What You Need to Know About Digital Risk Officers
More than half of CEOs will have a senior digital leader on their staff by the end of 2015, according to Gartner’s 2014 CEO survey.
Just expanding your portfolio of IT security to include technology risk for all Internet-aware technology is not enough. Skills and tools beyond the competence of the IT security team will be managed outside the IT department.
By 2020, 60% of digital businesses will suffer a major service failure due to the inability of the IT security team to manage digital risk when it comes to new technologies.
The DRO will start to emerge in the enterprise in 2015. DROs will need skills in the IoT, operational technology, physical security, privacy and digital marketing spaces.
By 2017, one-third of large enterprises engaged in digital businesses will have a DRO or the equivalent officer.
New skills, beyond those of today’s Chief Security Officers, will be in demand. In security, for example, DROs will need to know about: Network and endpoint security, Security concerns in the integration of IT and operational technology, Embedded software and system security, Machine-to-machine security, Identity and access management across the business where digital identities are related to civil and social identities, Physical security management
A unified and consistent approach to digital risk could deliver cost-efficiencies and improved risk insurance for businesses better than the fragmented approaches currently used by most enterprises.

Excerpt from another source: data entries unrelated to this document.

(* ===== verification/ProjectRuntime.v ===== *)
(** The project at run time (src/src/file_loader.rs, [ProjectRuntime]): the
    environments and schemas of its modules, the file namespaces of exported
    tasks, and the column index of the persistent tables. *)
From stdpp Require Import base list strings gmap sets.
From S2P Require Import Prelude RustStr Errors Ast Foreign QueryTypes Value Schemas Environment FeatureFlags Migrations.

Section ProjectRuntime.
Context `{E : Ext} `{H : HashOrder}.

Record ModuleRuntime : Type := mkModuleRuntime {
  mr_id : string;
  mr_env : Environment Value;
  mr_visible_schemas : gmap string SchemaDefinition;
}.

Record ProjectRuntime : Type := mkProjectRuntime {
  pr_global_env : Environment Value;
  pr_modules : gmap string ModuleRuntime;
  pr_public_schemas : gmap string SchemaDefinition;
  pr_persistent_schemas : gmap string SchemaDefinition;
  pr_feature_flags : FeatureFlags;
  pr_task_namespaces : gmap string (gmap string Value);
  pr_db_columns : gmap string (gset string);
}.

Definition single (global_env : Environment Value) (public_schemas : gmap string SchemaDefinition)
  : ProjectRuntime :=
  mkProjectRuntime global_env ∅ public_schemas ∅ (mkFeatureFlags ∅) ∅ ∅.

Definition table_columns (table : PersistentTable) : gset string :=
  list_to_set (map pc_column_name (pt_columns table))
  ∪ list_to_set (map pfk_column_name (pt_foreign_keys table)).

(** The columns of every persistent table; empty if the schemas cannot be
    modelled. *)
Definition build_db_column_index (persistent_schemas : gmap string SchemaDefinition)
  : gmap string (gset string) :=
  match build_persistent_tables persistent_schemas with
  | Err _ => ∅
  | Ok tables =>
      fold_left (fun index kv => <[pt_table_name (snd kv) := table_columns (snd kv)]> index)
        (entries tables) ∅
  end.

Definition module_task (rt : ProjectRuntime) (namespace task : string) : option Value :=
  tasks ← pr_task_namespaces rt !! namespace; tasks !! task.

Definition is_module_namespace (rt : ProjectRuntime) (namespace : string) : bool :=
  bool_decide (is_Some (pr_task_namespaces rt !! namespace)).

Definition env_for_module (rt : ProjectRuntime) (module_id : option string) : Environment Value :=
  default (pr_global_env rt) (id ← module_id; mr_env <$> pr_modules rt !! id).

Definition freeze_envs (rt : ProjectRuntime) : ProjectRuntime :=
  mkProjectRuntime (freeze (pr_global_env rt))
    ((fun m => mkModuleRuntime (mr_id m) (freeze (mr_env m)) (mr_visible_schemas m))
       <$> pr_modules rt)
    (pr_public_schemas rt) (pr_persistent_schemas rt) (pr_feature_flags rt)
    (pr_task_namespaces rt) (pr_db_columns rt).

Definition visible_schemas_for (rt : ProjectRuntime) (module_id : option string)
  : gmap string SchemaDefinition :=
  default (pr_public_schemas rt) (id ← module_id; mr_visible_schemas <$> pr_modules rt !! id).

Definition runtime_resolve_schema (rt : ProjectRuntime) (module_id : option string)
    (schema_name : string) : option SchemaDefinition :=
  match id ← module_id; m ← pr_modules rt !! id; mr_visible_schemas m !! schema_name with
  | Some schema => Some schema
  | None => pr_public_schemas rt !! schema_name
  end.

(** Whether a schema is stored in the table. *)
Definition is_table_schema (table : string) (kv : string * SchemaDefinition) : bool :=
  bool_decide (db_table (snd kv) = Some table).

(** [persistent_schemas.iter().find_map(..)]: the first in the order of the
    hash map. *)
Definition resolve_persistent_schema_for_table (rt : ProjectRuntime) (table : string)
  : option (string * SchemaDefinition) :=
  find (is_table_schema table) (entries (pr_persistent_schemas rt)).

Definition inject_global (name : string) (value : Value) (rt : ProjectRuntime) : ProjectRuntime :=
  mkProjectRuntime (set name value (pr_global_env rt))
    ((fun m => mkModuleRuntime (mr_id m) (set name value (mr_env m)) (mr_visible_schemas m))
       <$> pr_modules rt)
    (pr_public_schemas rt) (pr_persistent_schemas rt) (pr_feature_flags rt)
    (pr_task_namespaces rt) (pr_db_columns rt).

Definition set_feature_flags (feature_flags : FeatureFlags) (rt : ProjectRuntime) : ProjectRuntime :=
  mkProjectRuntime (pr_global_env rt) (pr_modules rt) (pr_public_schemas rt)
    (pr_persistent_schemas rt) feature_flags (pr_task_namespaces rt) (pr_db_columns rt).

End ProjectRuntime.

The Gartner report suggests the deconstruction and re-engineering of current organizational structures, the allocation of responsibility, and the development of new capabilities in security and risk assessment, monitoring, analysis, and control.
In-demand risk management skills will include risk management processes, risk assessments that span digital business models end-to-end, and risk management that supports decision-making at the senior executive level.
DROs should investigate how digital innovation will change key business leaders’ tolerance of risk in the enterprise.